Four years ago on this very morning my water broke. I was 37 weeks pregnant and miserable. I was swollen from head to foot and 45+lbs more than I weighed when I peed on that stick 8 months prior. I was so ready for you to make your way into the world, for many reasons. One I couldn't wait to meet you, but also because I knew if you stayed inside of me any longer I was sure to burst like a water balloon and that would just be gross.
But on this very morning 4 years from today, the morning of April 9, 2006, I woke up at 5:30am and waddled to the bathroom, probably for the 3rd time since midnight, then I waddled back to bed and woke your dad up and told him my water had broke. He jumped up and then I told him I was only kidding, but asked if he could please switch sides of the bed with me because I couldn't sleep. An hour later my water really did break on his side of the bed, and this time I had to be very convincing to get your dad to believe me. I got up and showered and then headed to the hospital where they confirmed that my water had indeed broken.
You were born 17 and a half grueling hours later. Yes, 12:03am exactly on April 10, 2006. I went through 17 and a HALF hours of labor WITHOUT an epidural. And not by choice....my epidural didn't work and when they came in 5 hours later to administer me another one, that one didn't work either. Your labor was hard. I wound up with a c-section because after 17 AND A HALF HOURS I had never made it past FOUR CENTIMETERS. You can't deliever a baby until you are at 10....I had a long way to go and it just wasn't happening. And you just weren't cooperating. Your heartbeat started to drop and that's when Dr. B said it was time to get you out. Surgery.....a c-section....the words I never wanted or planned on hearing. To say I was scared would be the understatement of the year. In fact, I decided to head home instead. Being miserable and pregnant was not that bad compared to surgery. Dr. B and your dad didn't think that idea was too bright, so they made me go ahead with the surgery.
Your labor and delivery is not one I will ever forget. Or you for that matter, I will tell it to you year after year, until I can't remember it anymore due to dementia. And then I fully expect you to tell it to me again and again. Because it is the beginning of a beautiful and exciting story. The story of your life. And I know as your story continues and takes many different twist and turns, it will be wonderful, because you are wonderful.
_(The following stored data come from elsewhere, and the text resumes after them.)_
(** [dev/core/service_manager/enterprise/sm_discovery.c:216-263 sm_discovery_subscribe] *)
Definition sm_discovery_subscribe (filter : option string) (mask cb data : Z) (d : discovery_system_t) : Z * discovery_system_t :=
  if negb (g_discovery_initialized d) then (-1, d)
  else if cb =? 0 then (-1, d)
  else if negb (Z.land mask (Z.lnot MAX_EVENT_MASK) =? 0) then (-1, d)
  else if max_subscribers d <=? subscriber_count d then (-1, d)
  else (subscriber_count d,
        mk_discovery (subscriptions d ++ [mk_sub (strncpy_z 63 (default ""%string filter)) mask cb data true])
          (max_subscribers d) (services d) (total_events_published d) true).

(** [dev/core/service_manager/enterprise/sm_discovery.c:265-280 sm_discovery_unsubscribe] *)
Definition sm_discovery_unsubscribe (id : Z) (d : discovery_system_t) : Z * discovery_system_t :=
  if negb (g_discovery_initialized d) then (-1, d)
  else if (id <? 0) || (subscriber_count d <=? id) then (-1, d)
  else (0, mk_discovery
             (alter (fun s => mk_sub (filter_service_name s) (event_mask s) (callback s) (userdata s) false) (Z.to_nat id) (subscriptions d))
             (max_subscribers d) (services d) (total_events_published d) true).

(** [dev/core/service_manager/enterprise/sm_discovery.h:73-79 sm_discovery_service_t] *)
Definition sm_discovery_service_t : Type := string * string * Z * Z * Z.

(** [dev/core/service_manager/enterprise/sm_discovery.c:282-328 sm_discovery_query_services] [mem]: the
    allocation succeeds; None: NULL, with the count 0. *)
Definition sm_discovery_query_services (mem : bool) (filter : option string) (d : discovery_system_t)
    : option (list sm_discovery_service_t) :=
  if negb (g_discovery_initialized d) then None
  else
    let wanted s := match filter with
                    | None => true
                    | Some f => String.eqb f "" || String.eqb (service_name s) f
                    end in
    match List.filter wanted (services d) with
    | [] => Some []
    | l => if mem then Some ((fun s => (strncpy_z 63 (service_name s), strncpy_z 255 (socket_path s), svc_pid s, svc_priority s,
                                         registration_time_ns s)) <$> l)
           else None
    end.

(** [dev/core/service_manager/enterprise/sm_discovery.c:337-350 sm_discovery_get_stats] subscribers,
    publications, services. *)
Definition sm_discovery_get_stats (d : discovery_system_t) : Z * Z * Z :=
  if g_discovery_initialized d
  then (subscriber_count d, i32 (total_events_published d), Z.of_nat (service_count d)) else (0, 0, 0).

(** [dev/core/service_manager/enterprise/sm_discovery.c:352-365 sm_discovery_cleanup] *)
Definition sm_discovery_cleanup (d : discovery_system_t) : discovery_system_t :=
  if g_discovery_initialized d then discovery0 else d.

(** ** Histories *)

(** An accepted publication, with the subscriptions it met. *)
Record publication := mk_pub {
  p_event : Z; p_name : string; p_path : string; p_pid : Z; p_prio : Z; p_now : Z; p_subs : list subscription_t
}.

(** The calls of all threads, and the callbacks that the k-th accepted publication makes. *)
Inductive disc_call :=
  | Publish (now ev : Z) (nm path : option string) (pid prio : Z)
  | Subscribe (filter : option string) (mask cb data : Z)
  | Unsubscribe (id : Z)
  | Deliver (k : nat).

Record disc_sys := mk_dsys {
  disc : discovery_system_t; published : list publication; pending : list (list delivery); made : list (list delivery)
}.

Definition clip (prio : Z) : Z := if (prio <? 0) || (2 <? prio) then 1 else prio.

Definition disc_step (c : disc_call) (s : disc_sys) : disc_sys :=
  match c with
  | Publish now ev nm path pid prio =>
      let '(rc, d, calls) := sm_discovery_publish now ev nm path pid prio (disc s) in
      if rc =? 0
      then mk_dsys d (published s ++ [mk_pub ev (default ""%string nm) (default ""%string path) pid (clip prio) now (subscriptions (disc s))])
             (pending s ++ [calls]) (made s ++ [[]])
      else mk_dsys d (published s) (pending s) (made s)
  | Subscribe f mask cb data => mk_dsys (sm_discovery_subscribe f mask cb data (disc s)).2 (published s) (pending s) (made s)
  | Unsubscribe id => mk_dsys (sm_discovery_unsubscribe id (disc s)).2 (published s) (pending s) (made s)
  | Deliver k =>
      match pending s !! k with
      | Some (x :: l) => mk_dsys (disc s) (published s) (<[k := l]> (pending s)) (alter (fun m => m ++ [x]) k (made s))
      | _ => s
      end
  end.

Definition disc_run (cs : list disc_call) (s : disc_sys) : disc_sys := fold_left (fun s c => disc_step c s) cs s.
Definition disc_start (max : Z) : disc_sys := mk_dsys (sm_discovery_init true true true max discovery0).2 [] [] [].

(** Names that fit. *)
Definition short_name (c : disc_call) : Prop :=
  match c with Publish _ _ (Some nm) _ _ _ => (String.length nm <= 63)%nat | _ => True end.

(** ** What is promised *)

(** The services of one name: a queue of the registrations; a deregistration takes the
    oldest, another event is noted there. *)
Definition queue_step (nm : string) (q : list registered_service_t) (p : publication) : list registered_service_t :=
  if negb (String.eqb (p_name p) nm) then q
  else if p_event p =? SM_EVENT_SERVICE_REGISTERED
       then q ++ [mk_service nm (strncpy_z 255 (p_path p)) (p_pid p) (p_prio p) (p_now p) SM_EVENT_SERVICE_REGISTERED]
  else match q with
       | [] => []
       | s :: q => if p_event p =? SM_EVENT_SERVICE_DEREGISTERED then q
                   else mk_service (service_name s) (socket_path s) (svc_pid s) (svc_priority s) (registration_time_ns s) (p_event p) :: q
       end.
Definition queue_of (nm : string) (ps : list publication) : list registered_service_t := fold_left (queue_step nm) ps [].
(* ===== verification/Resources.v ===== *)
(** * Resource monitoring of the daemon (enterprise/sm_monitoring.c)

    Samples of the process's memory, processor time and descriptors in a ring of 128,
    peaks, averages and alerts.  What the kernel's files say is an argument. *)

From S2P Require Import Prelude CText Float64.

Definition MAX_SAMPLES : nat := 128.
#[global] Arguments MAX_SAMPLES : simpl never.
Definition MEMORY_LEAK_MIN_SAMPLES : nat := 5.
(** [MEMORY_LEAK_THRESHOLD_GROWTH], 1.05. *)
Definition MEMORY_LEAK_THRESHOLD_GROWTH : double := d_lit 105 2.

(** [dev/core/service_manager/enterprise/sm_monitoring.h:31-38 sm_alert_type_t] *)
Definition SM_ALERT_NONE : Z := 0.
Definition SM_ALERT_HIGH_MEMORY : Z := 1.
Definition SM_ALERT_HIGH_FD_COUNT : Z := 3.
Definition SM_ALERT_MEMORY_LEAK : Z := 4.

(** [dev/core/service_manager/enterprise/sm_monitoring.h:41-47 sm_monitoring_alert_t] *)
Record sm_monitoring_alert_t := mk_alert { alert_type : Z; a_timestamp : Z; value : double; threshold : double }.

(** [dev/core/service_manager/enterprise/sm_monitoring.h:50-57 sm_monitoring_sample_t] *)
Record sm_monitoring_sample_t := mk_sample {
  s_timestamp : Z; cpu_percent : double; rss_bytes : Z; vms_bytes : Z; open_fds : Z; max_fds : Z
}.
Definition zero_sample : sm_monitoring_sample_t := mk_sample 0 d0 0 0 0 0.
#[export] Instance sample_inhabited : Inhabited sm_monitoring_sample_t := populate zero_sample.
Definition zero_alert : sm_monitoring_alert_t := mk_alert 0 0 d0 d0.

(** [dev/core/service_manager/enterprise/sm_monitoring.c:29-52 monitoring_context_t] *)
Record monitoring_context_t := mk_mon {
  m_name : string; samples : list sm_monitoring_sample_t; sample_count : nat; sample_idx : nat;
  last_alert : sm_monitoring_alert_t; total_alerts : Z; memory_threshold_bytes : Z; fd_threshold : Z;
  peak_rss_bytes : Z; peak_cpu_percent : double; peak_open_fds : Z; memory_growth_rate : double;
  monitoring_started_time : Z; m_initialized : bool
}.
Definition monitoring0 : monitoring_context_t :=
  mk_mon "" (replicate MAX_SAMPLES zero_sample) 0 0 zero_alert 0 0 0 0 d0 0 d0 0 false.

(** ** The kernel's files *)

(** [dev/core/service_manager/enterprise/sm_monitoring.c:58-74 count_open_fds] the names in
    /proc/self/fd; None: it cannot be opened. *)
Definition count_open_fds (names : option (list string)) : Z :=
  match names with
  | None => -1
  | Some l =>
      let count := Z.of_nat (length (List.filter (fun nm => match nm with
                     | String c _ => (48 <=? byte_of c) && (byte_of c <=? 57)
                     | EmptyString => false
                     end) l)) in
      if 0 <? count then count - 1 else 0
  end.

(** [dev/core/service_manager/enterprise/sm_monitoring.c:76-114 parse_proc_stat] [stat]: the number
    of fields that were read, and the times in user and system mode; [clk]: ticks per
    second.  None: an error. *)
Definition parse_proc_stat (stat : option (Z * Z * Z)) (clk : Z) : option double :=
  '(ret, utime, stime) ← stat;
  if ret <? 15 then None
  else
    let clk := if clk <=? 0 then 100 else clk in
    let cpu := dmul (ddiv (d_of_Z (u64 (utime + stime))) (d_of_Z clk)) (d_of_Z 10) in
    Some (if dlt (d_of_Z 100) cpu then d_of_Z 100 else cpu).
I love you so much my big girl! And like your momma, you fully believe in the birthday week and I am so glad we get to share our birthday week together. Happy day before your birthday bug!
Love,
Momma
My big girl in her party clothes for her school birthday party! Meredith, I asked if Noah and I could come to school today for your party and take some pictures. You looked at me like I had grown a third head and said..."Moooooom......no brothers or moms at the party...okay?"
Last night I got home late with your cake, you were already sleeping, but you were super impressed this morning when I showed it to you though.
Your two most favorite colors in the world.....hot pink and hot blue!
2 comments:
Sweet story! I'm so scared of c-sections!
Happy Birthday Meredith!!
ohhhh Mandi, I am right there with you on the deciding to leave rather than going thru with the c-section. With Mikey. after the 4th attempt on the spinal, I said, OK, I don't want to do this anymore, let's go back to the room!